RECORDS PROVIDED -

════════════════════

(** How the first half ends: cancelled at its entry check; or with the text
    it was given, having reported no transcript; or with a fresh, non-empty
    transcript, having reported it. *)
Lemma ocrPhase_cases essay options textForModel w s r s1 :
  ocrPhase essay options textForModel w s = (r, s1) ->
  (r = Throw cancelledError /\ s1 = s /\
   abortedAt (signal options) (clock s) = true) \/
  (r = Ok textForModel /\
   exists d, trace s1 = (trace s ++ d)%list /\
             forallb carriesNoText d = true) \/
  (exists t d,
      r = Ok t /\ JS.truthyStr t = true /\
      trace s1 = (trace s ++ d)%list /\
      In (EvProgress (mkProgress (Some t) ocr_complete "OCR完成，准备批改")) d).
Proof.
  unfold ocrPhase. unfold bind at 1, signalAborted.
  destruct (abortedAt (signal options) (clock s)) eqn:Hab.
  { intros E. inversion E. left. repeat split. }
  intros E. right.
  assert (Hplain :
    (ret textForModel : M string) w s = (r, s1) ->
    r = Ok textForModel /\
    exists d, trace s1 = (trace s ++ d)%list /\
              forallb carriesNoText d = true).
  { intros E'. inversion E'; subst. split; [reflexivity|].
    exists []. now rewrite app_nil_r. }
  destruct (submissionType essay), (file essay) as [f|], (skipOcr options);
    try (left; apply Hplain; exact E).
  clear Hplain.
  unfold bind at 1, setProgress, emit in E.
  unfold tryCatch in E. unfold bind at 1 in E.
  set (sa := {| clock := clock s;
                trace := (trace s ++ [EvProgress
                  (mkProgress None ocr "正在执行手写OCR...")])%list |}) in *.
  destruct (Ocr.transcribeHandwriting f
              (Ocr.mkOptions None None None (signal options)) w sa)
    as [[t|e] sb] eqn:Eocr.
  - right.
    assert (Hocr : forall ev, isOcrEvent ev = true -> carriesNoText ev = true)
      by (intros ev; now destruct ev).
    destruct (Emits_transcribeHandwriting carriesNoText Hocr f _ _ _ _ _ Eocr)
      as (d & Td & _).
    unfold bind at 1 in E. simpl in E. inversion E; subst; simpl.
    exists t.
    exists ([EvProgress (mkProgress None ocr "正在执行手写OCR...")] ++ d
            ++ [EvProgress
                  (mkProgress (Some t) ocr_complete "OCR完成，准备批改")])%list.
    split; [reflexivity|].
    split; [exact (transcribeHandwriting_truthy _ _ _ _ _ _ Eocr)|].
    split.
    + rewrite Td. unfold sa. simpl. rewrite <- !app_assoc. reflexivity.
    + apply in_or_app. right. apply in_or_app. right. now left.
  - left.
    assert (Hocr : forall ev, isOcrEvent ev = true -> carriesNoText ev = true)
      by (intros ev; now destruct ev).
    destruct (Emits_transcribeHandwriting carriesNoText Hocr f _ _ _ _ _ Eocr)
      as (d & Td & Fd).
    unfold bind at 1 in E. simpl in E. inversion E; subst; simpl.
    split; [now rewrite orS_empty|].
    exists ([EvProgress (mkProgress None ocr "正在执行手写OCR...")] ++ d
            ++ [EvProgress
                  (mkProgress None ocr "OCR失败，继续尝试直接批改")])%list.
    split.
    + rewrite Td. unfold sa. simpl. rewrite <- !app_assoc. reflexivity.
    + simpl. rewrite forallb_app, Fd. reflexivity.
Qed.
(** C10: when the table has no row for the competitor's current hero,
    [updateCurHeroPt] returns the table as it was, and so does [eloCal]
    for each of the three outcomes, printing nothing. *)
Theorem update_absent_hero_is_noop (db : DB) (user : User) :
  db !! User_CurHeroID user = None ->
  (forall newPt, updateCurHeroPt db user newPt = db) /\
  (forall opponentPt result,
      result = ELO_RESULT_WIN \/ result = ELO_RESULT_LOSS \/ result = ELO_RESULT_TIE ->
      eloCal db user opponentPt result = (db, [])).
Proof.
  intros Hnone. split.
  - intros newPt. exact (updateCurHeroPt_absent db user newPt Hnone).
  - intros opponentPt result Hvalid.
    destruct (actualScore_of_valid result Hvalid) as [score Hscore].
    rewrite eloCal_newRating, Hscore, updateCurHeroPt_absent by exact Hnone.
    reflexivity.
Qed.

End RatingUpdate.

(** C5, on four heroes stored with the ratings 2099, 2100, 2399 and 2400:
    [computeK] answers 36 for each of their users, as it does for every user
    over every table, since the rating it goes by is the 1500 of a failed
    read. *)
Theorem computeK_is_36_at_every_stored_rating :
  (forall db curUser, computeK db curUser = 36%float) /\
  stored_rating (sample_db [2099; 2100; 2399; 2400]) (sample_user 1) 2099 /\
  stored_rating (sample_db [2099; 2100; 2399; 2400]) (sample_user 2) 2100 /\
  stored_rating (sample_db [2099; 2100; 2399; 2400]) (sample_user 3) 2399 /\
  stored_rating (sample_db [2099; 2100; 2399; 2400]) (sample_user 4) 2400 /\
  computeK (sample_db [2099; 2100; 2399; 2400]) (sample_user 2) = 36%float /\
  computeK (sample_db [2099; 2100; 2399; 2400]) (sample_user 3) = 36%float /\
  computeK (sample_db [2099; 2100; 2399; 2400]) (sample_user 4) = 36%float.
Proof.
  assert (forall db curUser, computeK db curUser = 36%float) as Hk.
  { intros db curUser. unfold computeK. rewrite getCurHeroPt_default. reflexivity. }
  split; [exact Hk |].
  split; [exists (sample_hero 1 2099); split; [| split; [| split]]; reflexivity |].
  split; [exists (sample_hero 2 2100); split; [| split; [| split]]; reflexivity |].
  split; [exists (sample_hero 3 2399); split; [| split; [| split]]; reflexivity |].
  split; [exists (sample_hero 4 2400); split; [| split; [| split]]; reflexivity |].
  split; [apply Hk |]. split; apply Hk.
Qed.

════════════════════

Transcribe the entries above exactly.

(** How the first half ends: cancelled at its entry check; or with the text
    it was given, having reported no transcript; or with a fresh, non-empty
    transcript, having reported it. *)
Lemma ocrPhase_cases essay options textForModel w s r s1 :
  ocrPhase essay options textForModel w s = (r, s1) ->
  (r = Throw cancelledError /\ s1 = s /\
   abortedAt (signal options) (clock s) = true) \/
  (r = Ok textForModel /\
   exists d, trace s1 = (trace s ++ d)%list /\
             forallb carriesNoText d = true) \/
  (exists t d,
      r = Ok t /\ JS.truthyStr t = true /\
      trace s1 = (trace s ++ d)%list /\
      In (EvProgress (mkProgress (Some t) ocr_complete "OCR完成，准备批改")) d).
Proof.
  unfold ocrPhase. unfold bind at 1, signalAborted.
  destruct (abortedAt (signal options) (clock s)) eqn:Hab.
  { intros E. inversion E. left. repeat split. }
  intros E. right.
  assert (Hplain :
    (ret textForModel : M string) w s = (r, s1) ->
    r = Ok textForModel /\
    exists d, trace s1 = (trace s ++ d)%list /\
              forallb carriesNoText d = true).
  { intros E'. inversion E'; subst. split; [reflexivity|].
    exists []. now rewrite app_nil_r. }
  destruct (submissionType essay), (file essay) as [f|], (skipOcr options);
    try (left; apply Hplain; exact E).
  clear Hplain.
  unfold bind at 1, setProgress, emit in E.
  unfold tryCatch in E. unfold bind at 1 in E.
  set (sa := {| clock := clock s;
                trace := (trace s ++ [EvProgress
                  (mkProgress None ocr "正在执行手写OCR...")])%list |}) in *.
  destruct (Ocr.transcribeHandwriting f
              (Ocr.mkOptions None None None (signal options)) w sa)
    as [[t|e] sb] eqn:Eocr.
  - right.
    assert (Hocr : forall ev, isOcrEvent ev = true -> carriesNoText ev = true)
      by (intros ev; now destruct ev).
    destruct (Emits_transcribeHandwriting carriesNoText Hocr f _ _ _ _ _ Eocr)
      as (d & Td & _).
    unfold bind at 1 in E. simpl in E. inversion E; subst; simpl.
    exists t.
    exists ([EvProgress (mkProgress None ocr "正在执行手写OCR...")] ++ d
            ++ [EvProgress
                  (mkProgress (Some t) ocr_complete "OCR完成，准备批改")])%list.
    split; [reflexivity|].
    split; [exact (transcribeHandwriting_truthy _ _ _ _ _ _ Eocr)|].
    split.
    + rewrite Td. unfold sa. simpl. rewrite <- !app_assoc. reflexivity.
    + apply in_or_app. right. apply in_or_app. right. now left.
  - left.
    assert (Hocr : forall ev, isOcrEvent ev = true -> carriesNoText ev = true)
      by (intros ev; now destruct ev).
    destruct (Emits_transcribeHandwriting carriesNoText Hocr f _ _ _ _ _ Eocr)
      as (d & Td & Fd).
    unfold bind at 1 in E. simpl in E. inversion E; subst; simpl.
    split; [now rewrite orS_empty|].
    exists ([EvProgress (mkProgress None ocr "正在执行手写OCR...")] ++ d
            ++ [EvProgress
                  (mkProgress None ocr "OCR失败，继续尝试直接批改")])%list.
    split.
    + rewrite Td. unfold sa. simpl. rewrite <- !app_assoc. reflexivity.
    + simpl. rewrite forallb_app, Fd. reflexivity.
Qed.
(** C10: when the table has no row for the competitor's current hero,
    [updateCurHeroPt] returns the table as it was, and so does [eloCal]
    for each of the three outcomes, printing nothing. *)
Theorem update_absent_hero_is_noop (db : DB) (user : User) :
  db !! User_CurHeroID user = None ->
  (forall newPt, updateCurHeroPt db user newPt = db) /\
  (forall opponentPt result,
      result = ELO_RESULT_WIN \/ result = ELO_RESULT_LOSS \/ result = ELO_RESULT_TIE ->
      eloCal db user opponentPt result = (db, [])).
Proof.
  intros Hnone. split.
  - intros newPt. exact (updateCurHeroPt_absent db user newPt Hnone).
  - intros opponentPt result Hvalid.
    destruct (actualScore_of_valid result Hvalid) as [score Hscore].
    rewrite eloCal_newRating, Hscore, updateCurHeroPt_absent by exact Hnone.
    reflexivity.
Qed.

End RatingUpdate.

(** C5, on four heroes stored with the ratings 2099, 2100, 2399 and 2400:
    [computeK] answers 36 for each of their users, as it does for every user
    over every table, since the rating it goes by is the 1500 of a failed
    read. *)
Theorem computeK_is_36_at_every_stored_rating :
  (forall db curUser, computeK db curUser = 36%float) /\
  stored_rating (sample_db [2099; 2100; 2399; 2400]) (sample_user 1) 2099 /\
  stored_rating (sample_db [2099; 2100; 2399; 2400]) (sample_user 2) 2100 /\
  stored_rating (sample_db [2099; 2100; 2399; 2400]) (sample_user 3) 2399 /\
  stored_rating (sample_db [2099; 2100; 2399; 2400]) (sample_user 4) 2400 /\
  computeK (sample_db [2099; 2100; 2399; 2400]) (sample_user 2) = 36%float /\
  computeK (sample_db [2099; 2100; 2399; 2400]) (sample_user 3) = 36%float /\
  computeK (sample_db [2099; 2100; 2399; 2400]) (sample_user 4) = 36%float.
Proof.
  assert (forall db curUser, computeK db curUser = 36%float) as Hk.
  { intros db curUser. unfold computeK. rewrite getCurHeroPt_default. reflexivity. }
  split; [exact Hk |].
  split; [exists (sample_hero 1 2099); split; [| split; [| split]]; reflexivity |].
  split; [exists (sample_hero 2 2100); split; [| split; [| split]]; reflexivity |].
  split; [exists (sample_hero 3 2399); split; [| split; [| split]]; reflexivity |].
  split; [exists (sample_hero 4 2400); split; [| split; [| split]]; reflexivity |].
  split; [apply Hk |]. split; apply Hk.
Qed.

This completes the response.